The recently released International Association of Chiefs of Police (IACP) evaluation of the Bennington Police Department is just a snapshot of a much larger problem – one that reaches far beyond the boundaries of Bennington.

For context, this evaluation came from the urging of the Vermont Attorney General, Vermont NAACP, and Vermont ACLU following the discovery of major mishandling and withholding of evidence in the investigation of alleged crimes against former state representative Kiah Morris. This story rocked our state, national, and global communities and inspired needed conversations in communities throughout Vermont. The report did not look into the Morris case specifically, but instead sought to determine and assess the structural failings it highlighted.

The findings of the IACP report and community discussions on the Bennington Police Department are alarming:

  • One in five community members reported discrimination by the Bennington Police
  • 40% of community members do not trust the Bennington Police Department
  • LGBTQIA+, or members of racial or ethnic minority groups, and those who experience mental illness or are homeless who report crimes to Bennington Police have been told they will become the targets of the criminal investigations for reporting
  • The Bennington Police Department has no legitimate complaint process for citizens and complaints are handled at the sole discretion of the Town Manager
  • The Bennington Police Department is not collecting and reporting legally required data about its practices in defiance of state law

And most disturbing, a significant number of Bennington’s most marginalized community members declined to participate in the evaluation for fear of retribution from the Bennington Police. 

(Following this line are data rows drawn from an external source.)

Lemma Handle_post registry cancelled receipt rt :
  analyzers_ok registry -> rt_ok rt -> plain_job (Job receipt) -> trimmed_spec (jAnalyzer (Job receipt)) ->
  post (Handle registry cancelled (Some receipt)) rt (routed_well rt (Job receipt)).
Proof.
  intros Ha Hrt Hp Ht. unfold Handle. apply post_bind, (allowed_post _ rt); [by apply rt_le_refl|]. intros ok rt1 H1.
  cbn beta iota. destruct ok; cbn [negb].
  - apply post_bind, post_try. eapply post_mono; [by apply Process_post; [|eapply rt_le_ok|..]|].
    intros [err|[]] rt2 Hpr; apply (processed_trans rt) in Hpr as [H2 Hrec]; [|done|..|done].
    + by apply routeFailure_post.
    + apply post_bind, (noteSuccess_post _ rt); [done|]. intros rt3 H3 Hst. apply route_post; [done|].
      left. by apply Hst, Hrec.
  - apply post_bind. unfold sleepBeforePark. apply post_bind. unfold post at 1, sget. cbn -[post Z.leb].
    destruct (rtParkBackoff rt1 <=? 0); [by apply route_post|].
    destruct cancelled; [by apply routed_none|by apply route_post].
Qed.

Lemma rt_ok_new store parkBackoff t ts : os_inv store -> rt_ok (NewRuntime store parkBackoff t ts).
Proof.
  intros H. split; [done|]. split; [done|]. exists []. split; [apply Lru.repr_NewLRU|]. by intros job _ ?%elem_of_nil.
Qed.

End laws.

(** ** Redelivered jobs *)

Section redelivery.
Context {S : Type} `{!ObjectStore S}.

(** The cache is intact. *)
Definition cache_ok (rt : Runtime S) : Prop :=
  1 <= Lru.capacity (rtAnnotated rt) /\ exists l, Lru.repr (rtAnnotated rt) l.

(** ... and remembers [key]. *)
Definition remembers (key : string) (rt : Runtime S) : Prop :=
  1 <= Lru.capacity (rtAnnotated rt) /\ exists l, Lru.repr (rtAnnotated rt) l /\ is_Some (Recency.alookup key l).

Lemma alookup_head (key : string) (v : unit) l : is_Some (Recency.alookup key ((key, v) :: l)).
Proof. eexists. apply (Recency.alookup_app_middle [] key v l). apply not_elem_of_nil. Qed.

Lemma cached_run key rt : cache_ok rt -> exists b rt', cached key rt = (Ok b, rt') /\ rtStore rt' = rtStore rt /\
  cache_ok rt' /\ (b = true -> remembers key rt') /\ (remembers key rt -> b = true).
Proof.
  intros (Hcap & l & Hl). unfold cached.
  destruct (Lru.step_refines _ _ _ (Lru.OGet key) Hl eq_refl) as (c' & Hst & Hr & Hk). cbn in Hst.
  unfold mbind, SM_bind, sget, spanic, smodify.
  destruct (Lru.Get _ (rtAnnotated rt)) as [[r c1]|] eqn:Hg; cbn in Hst; [|done]. injection Hst as Hrr <-.
  cbn. do 2 eexists. split; [done|]. split; [done|]. split; [split; [cbn; lia|eauto]|].
  unfold Lru.spec_get in *. split.
  - destruct (Recency.alookup key l) as [u|] eqn:Ha; cbn in *; injection Hrr as ->; [|done]. intros _.
    split; [cbn; lia|]. eexists. split; [exact Hr|]. unfold Lru.spec_get. rewrite Ha. apply alookup_head.
  - intros (_ & l' & Hl' & Hs). destruct (Lru.step_refines _ _ _ (Lru.OGet key) Hl' eq_refl) as (c2 & Hst2 & _).
    cbn in Hst2. rewrite Hg in Hst2. cbn in Hst2. injection Hst2 as Hr2 _. unfold Lru.spec_get in Hr2.
    destruct (Recency.alookup key l'); [|by destruct Hs]. cbn in Hr2. by injection Hr2 as ->.
Qed.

In response, Bennington Police Chief Paul Doucette, Bennington Town Manager Stuart Hurd, and Select Board Chair Donald Campbell each made comments in the press to distort the findings and question the legitimacy of the NAACP and ACLU’s critical responses to the report. In doing so, their comments dismiss the very real concerns of affected residents.

When our BIPOC, LGBTQ+, individuals with disabilities, and low-income friends and neighbors feel stigmatized by the stewards of safety in our community, we have to stand up and demand swift and far-reaching change.

The IACP report, commissioned by the Select Board, makes 25 recommendations for improvement of the police department in order to, “earn the trust of the entire community they serve” after years of disenfranchisement because of the department’s “warrior” mentality.

We take this evaluation seriously and believe that an immediate implementation of the IACP’s recommendations and a successful rollout of its action plan will require fresh, new leadership.

These concerns are not new, but it takes community pressure to make the changes we need, which is why I am asking you to sign our petition calling for the Bennington Select Board to:

  1. Call for and accept the resignations of Town Manager Stu Hurd and Chief of Police Paul Doucette.
  2. Require Chairman Don Campbell recuse himself from participating in the hiring processes of a new town manager and chief of police, and rather include the participation of historically underrepresented persons who will subsequently serve on a Citizens’ Oversight Board.
  3. Prioritize the creation of a Citizens’ Oversight Board for the Bennington Police Department designed, and led by marginalized populations and ensure it has subpoena power.
  4. Oversee immediate implementation of the recommendations of the IACP by members of the police department with plans for follow-up and meaningful consequences for lack of follow-through.

Finally, we think it is necessary to reopen and re-examine any complaints filed in the last 5 years not handled in compliance of Act 56.

We believe we will be indivisible when there is liberty and justice for all. Until we achieve that ideal, we will continue to fight for all of our rights. Let’s get this right.